Work item: Give again, word for word, every line below from the one that has "(** ** Sample" through the one that has "(spoke_at : option", both included, and no others.

### Supplied records ###

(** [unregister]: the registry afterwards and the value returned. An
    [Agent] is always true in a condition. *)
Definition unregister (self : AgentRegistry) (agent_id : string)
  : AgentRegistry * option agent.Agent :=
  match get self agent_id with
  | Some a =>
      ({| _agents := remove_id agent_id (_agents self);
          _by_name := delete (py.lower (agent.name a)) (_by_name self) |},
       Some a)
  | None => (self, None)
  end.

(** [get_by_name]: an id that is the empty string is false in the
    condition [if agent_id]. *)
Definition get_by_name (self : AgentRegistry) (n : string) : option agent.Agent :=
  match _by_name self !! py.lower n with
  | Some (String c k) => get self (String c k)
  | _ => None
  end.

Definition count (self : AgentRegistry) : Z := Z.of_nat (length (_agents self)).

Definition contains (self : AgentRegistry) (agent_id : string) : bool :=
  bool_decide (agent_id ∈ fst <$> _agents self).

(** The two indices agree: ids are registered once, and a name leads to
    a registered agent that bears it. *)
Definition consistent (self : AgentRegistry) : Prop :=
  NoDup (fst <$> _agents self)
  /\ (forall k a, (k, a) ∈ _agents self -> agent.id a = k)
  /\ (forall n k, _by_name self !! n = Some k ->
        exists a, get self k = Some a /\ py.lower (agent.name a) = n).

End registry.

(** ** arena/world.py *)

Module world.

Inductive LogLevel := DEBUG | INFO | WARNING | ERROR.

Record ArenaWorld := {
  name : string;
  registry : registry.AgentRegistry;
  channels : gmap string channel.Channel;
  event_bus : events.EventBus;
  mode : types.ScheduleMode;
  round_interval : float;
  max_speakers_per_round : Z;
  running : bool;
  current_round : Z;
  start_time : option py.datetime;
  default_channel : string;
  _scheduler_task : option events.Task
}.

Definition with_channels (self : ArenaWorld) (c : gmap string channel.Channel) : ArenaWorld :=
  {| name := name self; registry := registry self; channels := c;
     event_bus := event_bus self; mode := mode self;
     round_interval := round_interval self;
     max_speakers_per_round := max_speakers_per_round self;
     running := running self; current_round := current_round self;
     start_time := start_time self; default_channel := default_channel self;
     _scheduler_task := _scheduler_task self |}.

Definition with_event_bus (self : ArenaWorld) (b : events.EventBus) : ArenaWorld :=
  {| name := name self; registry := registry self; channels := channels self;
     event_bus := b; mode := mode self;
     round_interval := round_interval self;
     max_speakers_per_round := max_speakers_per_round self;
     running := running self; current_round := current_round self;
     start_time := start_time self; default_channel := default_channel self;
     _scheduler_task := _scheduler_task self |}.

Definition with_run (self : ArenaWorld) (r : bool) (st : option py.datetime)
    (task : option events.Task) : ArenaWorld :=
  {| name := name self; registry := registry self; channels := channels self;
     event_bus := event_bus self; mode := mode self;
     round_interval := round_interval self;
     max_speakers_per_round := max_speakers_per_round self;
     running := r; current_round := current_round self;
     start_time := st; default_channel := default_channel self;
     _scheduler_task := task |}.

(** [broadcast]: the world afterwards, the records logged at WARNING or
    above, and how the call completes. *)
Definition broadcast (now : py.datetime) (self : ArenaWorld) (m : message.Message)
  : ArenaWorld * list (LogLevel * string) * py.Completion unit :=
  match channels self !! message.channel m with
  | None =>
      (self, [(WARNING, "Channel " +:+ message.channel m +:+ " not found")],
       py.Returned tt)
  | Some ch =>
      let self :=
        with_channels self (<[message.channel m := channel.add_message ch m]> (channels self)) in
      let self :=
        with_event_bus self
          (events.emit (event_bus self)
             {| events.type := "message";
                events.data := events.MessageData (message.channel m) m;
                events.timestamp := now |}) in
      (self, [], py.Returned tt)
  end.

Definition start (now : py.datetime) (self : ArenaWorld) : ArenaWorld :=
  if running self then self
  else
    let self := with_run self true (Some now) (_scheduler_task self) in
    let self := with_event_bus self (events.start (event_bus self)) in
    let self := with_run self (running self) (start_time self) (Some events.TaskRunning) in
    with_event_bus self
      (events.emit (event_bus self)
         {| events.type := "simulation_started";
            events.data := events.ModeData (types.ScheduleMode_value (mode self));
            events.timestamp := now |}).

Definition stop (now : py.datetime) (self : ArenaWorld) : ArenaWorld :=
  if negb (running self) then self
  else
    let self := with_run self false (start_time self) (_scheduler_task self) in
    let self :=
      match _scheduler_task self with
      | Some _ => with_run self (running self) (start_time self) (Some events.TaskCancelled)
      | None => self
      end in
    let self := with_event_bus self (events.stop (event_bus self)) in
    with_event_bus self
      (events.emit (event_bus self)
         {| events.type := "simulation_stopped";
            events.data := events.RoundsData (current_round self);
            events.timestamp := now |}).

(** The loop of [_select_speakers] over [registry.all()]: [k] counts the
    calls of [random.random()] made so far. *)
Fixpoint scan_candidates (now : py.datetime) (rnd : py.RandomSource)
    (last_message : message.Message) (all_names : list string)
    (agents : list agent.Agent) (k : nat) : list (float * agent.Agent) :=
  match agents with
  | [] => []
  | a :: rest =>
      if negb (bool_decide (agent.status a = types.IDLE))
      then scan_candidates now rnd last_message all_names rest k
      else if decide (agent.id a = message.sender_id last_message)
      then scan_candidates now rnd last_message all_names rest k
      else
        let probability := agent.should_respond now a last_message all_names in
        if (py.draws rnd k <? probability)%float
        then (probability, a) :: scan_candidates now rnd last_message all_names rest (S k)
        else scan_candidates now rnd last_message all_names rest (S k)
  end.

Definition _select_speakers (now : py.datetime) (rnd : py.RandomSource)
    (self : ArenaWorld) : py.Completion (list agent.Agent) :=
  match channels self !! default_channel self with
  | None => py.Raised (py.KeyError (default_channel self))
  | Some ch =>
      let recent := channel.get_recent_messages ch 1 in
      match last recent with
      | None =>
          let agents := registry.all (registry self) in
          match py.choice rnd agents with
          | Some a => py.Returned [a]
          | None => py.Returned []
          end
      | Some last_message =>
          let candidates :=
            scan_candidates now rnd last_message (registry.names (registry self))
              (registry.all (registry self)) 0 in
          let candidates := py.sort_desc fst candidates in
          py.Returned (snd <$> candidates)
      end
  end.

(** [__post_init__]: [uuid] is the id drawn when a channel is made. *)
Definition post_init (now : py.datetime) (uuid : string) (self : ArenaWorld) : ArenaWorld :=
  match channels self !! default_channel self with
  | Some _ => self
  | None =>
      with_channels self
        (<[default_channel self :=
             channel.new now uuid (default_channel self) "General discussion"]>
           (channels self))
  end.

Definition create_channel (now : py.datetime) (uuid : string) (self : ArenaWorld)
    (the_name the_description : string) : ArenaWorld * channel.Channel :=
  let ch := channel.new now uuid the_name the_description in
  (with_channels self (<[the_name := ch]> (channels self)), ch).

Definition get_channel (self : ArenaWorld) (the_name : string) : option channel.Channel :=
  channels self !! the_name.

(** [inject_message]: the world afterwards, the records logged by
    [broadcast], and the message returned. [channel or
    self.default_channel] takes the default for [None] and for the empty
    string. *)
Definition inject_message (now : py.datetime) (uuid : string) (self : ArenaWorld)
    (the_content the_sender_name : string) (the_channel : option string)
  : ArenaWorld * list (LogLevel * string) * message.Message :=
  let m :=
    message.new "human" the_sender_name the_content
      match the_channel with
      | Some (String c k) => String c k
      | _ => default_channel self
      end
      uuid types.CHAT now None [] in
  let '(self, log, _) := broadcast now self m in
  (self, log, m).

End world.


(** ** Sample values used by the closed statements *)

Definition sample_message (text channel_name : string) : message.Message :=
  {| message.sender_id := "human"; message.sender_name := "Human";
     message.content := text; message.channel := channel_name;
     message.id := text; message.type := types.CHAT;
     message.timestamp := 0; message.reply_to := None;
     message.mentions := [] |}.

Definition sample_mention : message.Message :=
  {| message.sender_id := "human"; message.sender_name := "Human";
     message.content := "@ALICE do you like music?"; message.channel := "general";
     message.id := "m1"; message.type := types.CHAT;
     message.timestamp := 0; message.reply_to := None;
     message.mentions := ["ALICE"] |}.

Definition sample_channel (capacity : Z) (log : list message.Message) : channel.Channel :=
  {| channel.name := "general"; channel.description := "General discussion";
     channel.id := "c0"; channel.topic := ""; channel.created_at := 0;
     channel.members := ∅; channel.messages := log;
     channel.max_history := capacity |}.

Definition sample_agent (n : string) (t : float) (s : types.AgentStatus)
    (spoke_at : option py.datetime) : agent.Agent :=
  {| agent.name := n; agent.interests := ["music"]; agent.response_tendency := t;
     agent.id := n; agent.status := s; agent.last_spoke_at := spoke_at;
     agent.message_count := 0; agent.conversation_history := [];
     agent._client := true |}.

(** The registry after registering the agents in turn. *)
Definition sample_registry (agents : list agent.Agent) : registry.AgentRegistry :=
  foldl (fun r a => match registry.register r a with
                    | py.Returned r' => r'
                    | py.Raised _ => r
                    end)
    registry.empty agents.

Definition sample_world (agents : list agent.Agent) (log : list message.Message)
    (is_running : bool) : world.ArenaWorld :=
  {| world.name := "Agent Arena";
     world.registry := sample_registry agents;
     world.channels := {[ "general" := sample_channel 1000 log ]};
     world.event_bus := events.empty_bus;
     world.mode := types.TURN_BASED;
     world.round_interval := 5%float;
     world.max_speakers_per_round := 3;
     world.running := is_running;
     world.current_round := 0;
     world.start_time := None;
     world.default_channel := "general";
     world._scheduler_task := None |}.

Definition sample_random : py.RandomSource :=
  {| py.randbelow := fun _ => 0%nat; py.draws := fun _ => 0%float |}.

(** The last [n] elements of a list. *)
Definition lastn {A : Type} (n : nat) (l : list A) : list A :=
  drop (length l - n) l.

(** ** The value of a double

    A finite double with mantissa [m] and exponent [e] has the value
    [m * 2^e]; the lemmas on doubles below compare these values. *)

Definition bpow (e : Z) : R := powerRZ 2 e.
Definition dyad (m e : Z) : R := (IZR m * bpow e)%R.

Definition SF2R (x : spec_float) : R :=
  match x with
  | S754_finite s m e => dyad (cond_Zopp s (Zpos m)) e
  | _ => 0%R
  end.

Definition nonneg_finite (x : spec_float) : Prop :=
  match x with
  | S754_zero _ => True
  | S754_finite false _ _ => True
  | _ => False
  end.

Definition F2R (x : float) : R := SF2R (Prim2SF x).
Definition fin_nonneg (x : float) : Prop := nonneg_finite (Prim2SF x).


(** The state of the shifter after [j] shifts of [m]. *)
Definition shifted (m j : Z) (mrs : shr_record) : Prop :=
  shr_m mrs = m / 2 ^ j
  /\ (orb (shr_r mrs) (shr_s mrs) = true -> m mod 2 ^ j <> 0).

###

Output for this task:
(** ** Sample values used by the closed statements *)

Definition sample_message (text channel_name : string) : message.Message :=
  {| message.sender_id := "human"; message.sender_name := "Human";
     message.content := text; message.channel := channel_name;
     message.id := text; message.type := types.CHAT;
     message.timestamp := 0; message.reply_to := None;
     message.mentions := [] |}.

Definition sample_mention : message.Message :=
  {| message.sender_id := "human"; message.sender_name := "Human";
     message.content := "@ALICE do you like music?"; message.channel := "general";
     message.id := "m1"; message.type := types.CHAT;
     message.timestamp := 0; message.reply_to := None;
     message.mentions := ["ALICE"] |}.

Definition sample_channel (capacity : Z) (log : list message.Message) : channel.Channel :=
  {| channel.name := "general"; channel.description := "General discussion";
     channel.id := "c0"; channel.topic := ""; channel.created_at := 0;
     channel.members := ∅; channel.messages := log;
     channel.max_history := capacity |}.

Definition sample_agent (n : string) (t : float) (s : types.AgentStatus)
    (spoke_at : option py.datetime) : agent.Agent :=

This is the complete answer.